### Problem to work on
Within the data below, count the lines that include "Defined" and give only the count.

[Saved data entries]
************

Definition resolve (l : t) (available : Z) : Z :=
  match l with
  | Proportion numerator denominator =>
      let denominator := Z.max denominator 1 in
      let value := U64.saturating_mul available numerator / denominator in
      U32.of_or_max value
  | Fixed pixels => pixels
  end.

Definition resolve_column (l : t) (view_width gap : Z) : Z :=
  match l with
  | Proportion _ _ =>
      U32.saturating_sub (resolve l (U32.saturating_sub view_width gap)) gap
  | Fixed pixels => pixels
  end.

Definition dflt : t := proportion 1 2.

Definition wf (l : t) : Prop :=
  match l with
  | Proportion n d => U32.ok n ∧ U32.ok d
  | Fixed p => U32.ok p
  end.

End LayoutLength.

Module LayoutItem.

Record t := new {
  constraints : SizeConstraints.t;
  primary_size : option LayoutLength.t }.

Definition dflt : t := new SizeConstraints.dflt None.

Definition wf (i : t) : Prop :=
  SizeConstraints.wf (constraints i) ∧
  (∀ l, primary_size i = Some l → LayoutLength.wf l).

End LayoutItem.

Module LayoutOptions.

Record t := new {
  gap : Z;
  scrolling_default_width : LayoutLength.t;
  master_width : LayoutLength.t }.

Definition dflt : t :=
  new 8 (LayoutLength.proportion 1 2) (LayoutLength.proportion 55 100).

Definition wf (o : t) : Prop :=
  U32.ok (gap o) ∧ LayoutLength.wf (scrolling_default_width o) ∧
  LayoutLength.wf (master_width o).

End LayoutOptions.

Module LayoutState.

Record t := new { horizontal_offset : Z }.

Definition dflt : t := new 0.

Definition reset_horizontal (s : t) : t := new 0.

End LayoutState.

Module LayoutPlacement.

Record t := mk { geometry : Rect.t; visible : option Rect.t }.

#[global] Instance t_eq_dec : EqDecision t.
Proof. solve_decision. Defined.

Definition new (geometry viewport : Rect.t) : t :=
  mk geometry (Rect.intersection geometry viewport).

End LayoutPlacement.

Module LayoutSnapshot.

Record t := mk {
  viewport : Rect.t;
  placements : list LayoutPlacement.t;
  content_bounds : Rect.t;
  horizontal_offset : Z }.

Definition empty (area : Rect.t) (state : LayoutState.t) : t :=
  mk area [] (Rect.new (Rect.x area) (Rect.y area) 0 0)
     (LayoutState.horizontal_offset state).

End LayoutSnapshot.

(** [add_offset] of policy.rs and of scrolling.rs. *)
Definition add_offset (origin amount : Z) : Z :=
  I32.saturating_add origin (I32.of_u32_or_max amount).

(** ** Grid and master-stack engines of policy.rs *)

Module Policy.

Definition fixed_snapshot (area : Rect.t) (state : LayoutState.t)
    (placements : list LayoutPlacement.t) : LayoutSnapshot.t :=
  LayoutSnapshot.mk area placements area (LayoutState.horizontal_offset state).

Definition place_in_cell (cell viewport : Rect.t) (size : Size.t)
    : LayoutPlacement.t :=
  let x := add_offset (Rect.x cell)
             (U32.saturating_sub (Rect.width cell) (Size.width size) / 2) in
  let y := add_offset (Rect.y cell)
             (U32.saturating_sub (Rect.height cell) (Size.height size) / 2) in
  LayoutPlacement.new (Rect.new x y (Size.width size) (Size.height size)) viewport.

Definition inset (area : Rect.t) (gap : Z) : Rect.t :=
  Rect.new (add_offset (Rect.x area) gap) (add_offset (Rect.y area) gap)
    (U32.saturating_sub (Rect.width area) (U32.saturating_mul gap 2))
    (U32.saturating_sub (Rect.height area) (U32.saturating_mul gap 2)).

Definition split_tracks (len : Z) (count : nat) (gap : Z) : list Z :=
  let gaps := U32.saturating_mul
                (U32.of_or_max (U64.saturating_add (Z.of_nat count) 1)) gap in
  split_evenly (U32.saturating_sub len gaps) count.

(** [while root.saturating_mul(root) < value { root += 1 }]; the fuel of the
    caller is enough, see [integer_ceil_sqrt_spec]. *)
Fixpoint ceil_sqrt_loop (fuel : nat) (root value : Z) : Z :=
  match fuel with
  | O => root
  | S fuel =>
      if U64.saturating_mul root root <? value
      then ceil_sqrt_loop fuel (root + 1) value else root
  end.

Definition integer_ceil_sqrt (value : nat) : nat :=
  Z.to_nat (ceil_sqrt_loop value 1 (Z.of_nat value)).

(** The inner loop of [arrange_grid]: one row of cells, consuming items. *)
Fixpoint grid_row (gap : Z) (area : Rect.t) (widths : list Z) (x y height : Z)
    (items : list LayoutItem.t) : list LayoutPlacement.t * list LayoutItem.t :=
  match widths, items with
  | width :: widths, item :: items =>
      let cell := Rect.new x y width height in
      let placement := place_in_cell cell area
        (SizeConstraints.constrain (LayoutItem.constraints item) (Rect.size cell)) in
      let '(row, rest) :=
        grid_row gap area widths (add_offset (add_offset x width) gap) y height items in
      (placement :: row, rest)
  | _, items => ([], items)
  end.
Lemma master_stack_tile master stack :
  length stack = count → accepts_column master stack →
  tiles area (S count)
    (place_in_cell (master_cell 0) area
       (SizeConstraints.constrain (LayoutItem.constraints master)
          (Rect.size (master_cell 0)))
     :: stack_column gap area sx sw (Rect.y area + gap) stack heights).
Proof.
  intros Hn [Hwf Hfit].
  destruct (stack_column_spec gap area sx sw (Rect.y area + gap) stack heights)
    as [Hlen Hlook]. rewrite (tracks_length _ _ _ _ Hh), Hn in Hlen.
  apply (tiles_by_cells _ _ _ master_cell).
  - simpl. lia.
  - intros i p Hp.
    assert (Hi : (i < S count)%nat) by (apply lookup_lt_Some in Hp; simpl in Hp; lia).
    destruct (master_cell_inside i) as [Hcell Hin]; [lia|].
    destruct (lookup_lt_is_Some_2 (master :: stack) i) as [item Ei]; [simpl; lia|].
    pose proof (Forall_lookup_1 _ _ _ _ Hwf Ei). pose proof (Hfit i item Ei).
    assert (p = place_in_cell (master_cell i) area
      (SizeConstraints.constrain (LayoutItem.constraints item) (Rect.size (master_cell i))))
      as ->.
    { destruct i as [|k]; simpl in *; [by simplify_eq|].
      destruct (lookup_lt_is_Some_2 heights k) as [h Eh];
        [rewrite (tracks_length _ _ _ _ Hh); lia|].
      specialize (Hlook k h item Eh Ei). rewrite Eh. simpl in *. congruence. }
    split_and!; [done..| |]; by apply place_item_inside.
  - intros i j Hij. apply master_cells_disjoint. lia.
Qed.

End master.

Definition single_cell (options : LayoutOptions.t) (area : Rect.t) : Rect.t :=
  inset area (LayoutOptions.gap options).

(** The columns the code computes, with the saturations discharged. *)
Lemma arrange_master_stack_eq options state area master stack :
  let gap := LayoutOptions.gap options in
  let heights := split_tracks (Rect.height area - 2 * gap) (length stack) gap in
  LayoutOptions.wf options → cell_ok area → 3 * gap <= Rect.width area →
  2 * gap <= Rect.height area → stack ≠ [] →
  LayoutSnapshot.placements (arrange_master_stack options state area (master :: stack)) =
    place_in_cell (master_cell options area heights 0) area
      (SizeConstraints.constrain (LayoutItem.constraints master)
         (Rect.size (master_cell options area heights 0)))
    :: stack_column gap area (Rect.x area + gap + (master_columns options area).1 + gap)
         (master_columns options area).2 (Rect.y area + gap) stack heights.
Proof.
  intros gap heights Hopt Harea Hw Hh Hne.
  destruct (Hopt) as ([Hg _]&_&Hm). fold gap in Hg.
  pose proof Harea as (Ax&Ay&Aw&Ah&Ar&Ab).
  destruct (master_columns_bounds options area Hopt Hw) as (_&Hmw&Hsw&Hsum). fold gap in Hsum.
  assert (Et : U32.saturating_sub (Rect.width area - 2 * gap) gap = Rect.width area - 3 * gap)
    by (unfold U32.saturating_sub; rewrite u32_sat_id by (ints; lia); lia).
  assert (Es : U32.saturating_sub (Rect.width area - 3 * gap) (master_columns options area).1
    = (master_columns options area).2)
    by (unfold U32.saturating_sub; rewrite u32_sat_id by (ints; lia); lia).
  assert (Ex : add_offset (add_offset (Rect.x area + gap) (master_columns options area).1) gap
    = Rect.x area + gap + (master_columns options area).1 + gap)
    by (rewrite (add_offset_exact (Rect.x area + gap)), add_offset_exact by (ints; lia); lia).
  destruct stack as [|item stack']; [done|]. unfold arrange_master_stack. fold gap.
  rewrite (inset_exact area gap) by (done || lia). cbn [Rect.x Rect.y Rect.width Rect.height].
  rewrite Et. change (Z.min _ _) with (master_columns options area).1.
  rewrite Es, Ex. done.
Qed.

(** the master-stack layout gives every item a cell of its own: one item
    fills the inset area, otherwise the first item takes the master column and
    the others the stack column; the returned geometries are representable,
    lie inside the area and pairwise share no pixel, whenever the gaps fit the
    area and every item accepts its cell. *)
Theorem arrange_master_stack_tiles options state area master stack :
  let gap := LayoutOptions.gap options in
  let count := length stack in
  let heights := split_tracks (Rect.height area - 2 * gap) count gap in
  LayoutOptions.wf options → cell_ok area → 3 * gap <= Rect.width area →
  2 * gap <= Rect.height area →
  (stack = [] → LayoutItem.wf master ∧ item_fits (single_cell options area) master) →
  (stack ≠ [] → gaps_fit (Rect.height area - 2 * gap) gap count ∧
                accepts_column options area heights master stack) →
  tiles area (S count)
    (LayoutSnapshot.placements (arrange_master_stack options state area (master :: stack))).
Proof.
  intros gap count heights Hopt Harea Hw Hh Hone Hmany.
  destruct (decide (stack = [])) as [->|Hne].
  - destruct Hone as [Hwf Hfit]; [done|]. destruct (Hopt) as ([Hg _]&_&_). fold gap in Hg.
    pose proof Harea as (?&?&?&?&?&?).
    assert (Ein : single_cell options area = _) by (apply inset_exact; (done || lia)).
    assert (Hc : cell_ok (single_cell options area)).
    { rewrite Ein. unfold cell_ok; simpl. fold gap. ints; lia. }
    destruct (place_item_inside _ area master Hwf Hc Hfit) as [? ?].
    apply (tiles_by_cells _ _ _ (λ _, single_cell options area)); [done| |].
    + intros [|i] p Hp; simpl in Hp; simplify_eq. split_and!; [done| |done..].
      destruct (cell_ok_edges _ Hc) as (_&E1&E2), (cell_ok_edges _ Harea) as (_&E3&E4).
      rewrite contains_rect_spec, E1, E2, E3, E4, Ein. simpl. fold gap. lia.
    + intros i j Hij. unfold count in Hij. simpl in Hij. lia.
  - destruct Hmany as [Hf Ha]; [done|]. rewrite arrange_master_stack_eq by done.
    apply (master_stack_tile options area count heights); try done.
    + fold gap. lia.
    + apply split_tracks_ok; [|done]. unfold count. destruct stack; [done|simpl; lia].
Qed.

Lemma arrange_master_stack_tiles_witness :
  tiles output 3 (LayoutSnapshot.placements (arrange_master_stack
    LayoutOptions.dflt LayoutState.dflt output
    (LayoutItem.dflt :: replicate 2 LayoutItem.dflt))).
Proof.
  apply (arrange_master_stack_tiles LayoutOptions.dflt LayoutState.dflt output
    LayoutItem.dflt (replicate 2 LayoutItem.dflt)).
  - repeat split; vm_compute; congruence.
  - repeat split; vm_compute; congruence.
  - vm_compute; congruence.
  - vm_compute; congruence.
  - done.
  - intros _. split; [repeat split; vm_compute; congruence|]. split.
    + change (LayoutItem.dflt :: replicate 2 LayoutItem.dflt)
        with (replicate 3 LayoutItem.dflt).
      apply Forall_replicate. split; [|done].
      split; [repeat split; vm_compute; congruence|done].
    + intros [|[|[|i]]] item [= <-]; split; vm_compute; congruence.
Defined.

************

### Answer space
2